Destripping the IBL LFP takes a very long time, can I restrict which channels I run it on?

I am currently running analyses on the LFP data from IBL sessions containing CA1 recordings, and the destriping step is taking prohibitively long. Storing the data after being destripped may be an option for me, but it would be rude to take up so many resources on the server I’m sharing. The alternative is that I have to destripe every single LFP file for over 201 sessions I want to use. So, for somewhere between 200-600 individual probes, on the server, this step seems to take on average ~24-25 minutes. I am running destripe on the entire probe for the whole session as I need to check the LFP across the entire session. I can parallelize this operation, but I think I could at the most take up 5 cores at a time. I think this would still mean the script needs 3 days or more to run. And I haven’t even included the other steps which will add even more time. I may need to run this pipeline multiple times as well at different thresholds.

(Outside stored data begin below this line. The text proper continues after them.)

(** the [int] arguments of a call are [int]s *)
Definition int_args (c : Call) : Prop :=
  match c with
  | CallNextStream offset => CInt.int_range offset
  | CallSelectIndex i => CInt.int_range i
  | _ => True
  end.

(** the calls that select no file: everything but a stream selection
    that may come with a path *)
Definition is_quiet (c : Call) : bool :=
  match c with
  | CallNextStream _ | CallSelectIndex _ | CallSelectPath (Some _) => false
  | _ => true
  end.

(** the position after [nextStream(offset)] from position [pos] *)
Definition stepped_position (pos offset : Z) : Z :=
  if (0 <=? pos + offset) && (pos + offset <=? CInt.INT_MAX)
  then pos + offset else pos.

(** What a [selectStream(path)] is to achieve, stated apart from the
    code: the stream handed back, the path the file object holds a handle
    on afterwards, and the calls and log lines, in order. *)
Definition selection_stream (path : cstr) : StreamPtr :=
  match path with
  | None => nullptr
  | Some _ => addr_file
  end.

Definition selected_file (path : cstr) (c : Card) : option string :=
  match path with
  | None => None
  | Some p => if openable c p then Some p else None
  end.

Definition selected_handles (path : cstr) (c : Card) : nat :=
  match selected_file path c with
  | Some _ => 1%nat
  | None => 0%nat
  end.

Definition selection_events (path : cstr) (c : Card) : list Event :=
  EvFileClose
  :: match path with
     | None => [EvLog LvlError "Filename is null" []]
     | Some p =>
         EvFileOpen p (openable c p)
         :: (if openable c p then []
             else [EvLog LvlError "Open error: '%s'" [ArgStr path]])
         ++ [EvLog LvlInfo "-> selectStream: %s" [ArgStr path]]
     end.

(** the position held after [selectStream(index)], with the conversion
    of the [int] to [size_t] written out *)
Definition position_after (index : Z) (s : Sys) : Z :=
  if index >? -1 then CInt.to_size_t index else idx_pos (self s).

(** the [int] that [nextStream(offset)] hands to [selectStream(int)] *)
Definition next_index (offset : Z) (s : Sys) : Z :=
  CInt.to_int (CInt.size_plus_int (idx_pos (self s)) offset).

(** ** A concrete card and build, for the examples

    The tree of scenario A of the specification: [a.mp3], [b.txt] and
    [c.mp3] under the root, of which the enumerator with extension
    [.mp3] and pattern [*] finds the first and the last. *)
Module Demo.

Definition esp32 : Build :=
  {| ESP32 := true; MAX_FILE_LEN := 256; PIN_CS := 13;
     DEDICATED_SPI := 1; SD_SCK_MHZ := fun mhz => 1000000 * mhz |}.

Definition desktop : Build :=
  {| ESP32 := false; MAX_FILE_LEN := 256; PIN_CS := 13;
     DEDICATED_SPI := 1; SD_SCK_MHZ := fun mhz => 1000000 * mhz |}.

Definition files : list string := ["/a.mp3"; "/b.txt"; "/c.mp3"].
Definition matches : list string := ["/a.mp3"; "/c.mp3"].

Definition sd_card : Card :=
  {| mountable := fun _ => true;
     openable := fun p => existsb (String.eqb p) files;
     path_at := fun d i =>
       if idx_configured d && (0 <=? i)
       then nth_error matches (Z.to_nat i) else None;
     file_count := fun d =>
       if idx_configured d then Z.of_nat (List.length matches) else 0 |}.

(** no card in the slot *)
Definition no_card : Card :=
  {| mountable := fun _ => false;
     openable := fun _ => false;
     path_at := fun _ _ => None;
     file_count := fun _ => 0 |}.

(** the array [file_name] before anything was stored in it *)
Definition raw : list ascii := repeat "x"%char 256.

Definition constructed : Sys := ctor_default esp32 raw (fresh_world sd_card).

Definition constructed_no_card : Sys :=
  ctor_default esp32 raw (fresh_world no_card).

Definition force (o : option Sys) : Sys :=
  match o with Some s => s | None => constructed end.

(** after [begin()] *)
Definition started : Sys := force (begin constructed).

(** after [begin()] and [selectStream("/a.mp3")] *)
Definition playing : Sys :=
  snd (selectStream_path esp32 (Some "/a.mp3") started).

(** a session on a file system that somebody else mounted *)
Definition guest : Sys :=
  ctor_fs raw {| mounted := true |} (Some "/") (Some ".mp3") true
    (fresh_world sd_card).

Definition guest_playing : Sys :=
  snd (selectStream_path esp32 (Some "/a.mp3") (force (begin guest))).

End Demo.

(** * Proofs *)

(** ** Machine integers *)

Lemma to_size_t_id (z : Z) : CInt.size_range z -> CInt.to_size_t z = z.
Proof.
  unfold CInt.size_range, CInt.to_size_t. intros H.
  now apply Z.mod_small.
Qed.

Lemma to_int_id (z : Z) : CInt.int_range z -> CInt.to_int z = z.
Proof.
  unfold CInt.int_range, CInt.to_int, CInt.INT_MIN, CInt.INT_MAX,
    CInt.modulus, CInt.half, CInt.WIDTH.
  intros H. rewrite Z.mod_small; lia.
Qed.

(** The sum of a position and an offset, computed in [size_t] and passed
    as an [int], is the sum of the integers whenever that sum is an
    [int]. *)
Lemma to_int_size_plus_int (a b : Z) :
  CInt.int_range (a + b) -> CInt.to_int (CInt.size_plus_int a b) = a + b.
Proof.
  intros H. rewrite <- (to_int_id (a + b) H).
  unfold CInt.to_int, CInt.size_plus_int, CInt.to_size_t. f_equal.
  rewrite Zplus_mod_idemp_l.
  replace (a + b mod CInt.modulus + CInt.half)
    with (b mod CInt.modulus + (a + CInt.half)) by ring.
  rewrite Zplus_mod_idemp_l. f_equal. ring.
Qed.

I really only need to run this on CA1 channels and two other channels in other randomly chosen regions for controls. But the destripe() function, as I understand it, relies on channels in spatial proximity to remove the artifacts: https://int-brain-lab.github.io/iblenv/_modules/ibllib/dsp/voltage.html

I suppose I could remove LFP data not recorded during the actual session before destripping, as I have no interest in non-trial related data, but aside from this and parallelization, I can’t think of alternatives.

As I see it I have 5 options:

  1. What are some options for me to save time on this step? Am I correct that I need the LFP from all the channels for destripe() to work?

  2. I have also seen this object: _iblqc_ephysChannels.apRMS, do you have the destripped data accessible somewhere? Or is this only for preprocessing?

Or, if I need to store the destripped data…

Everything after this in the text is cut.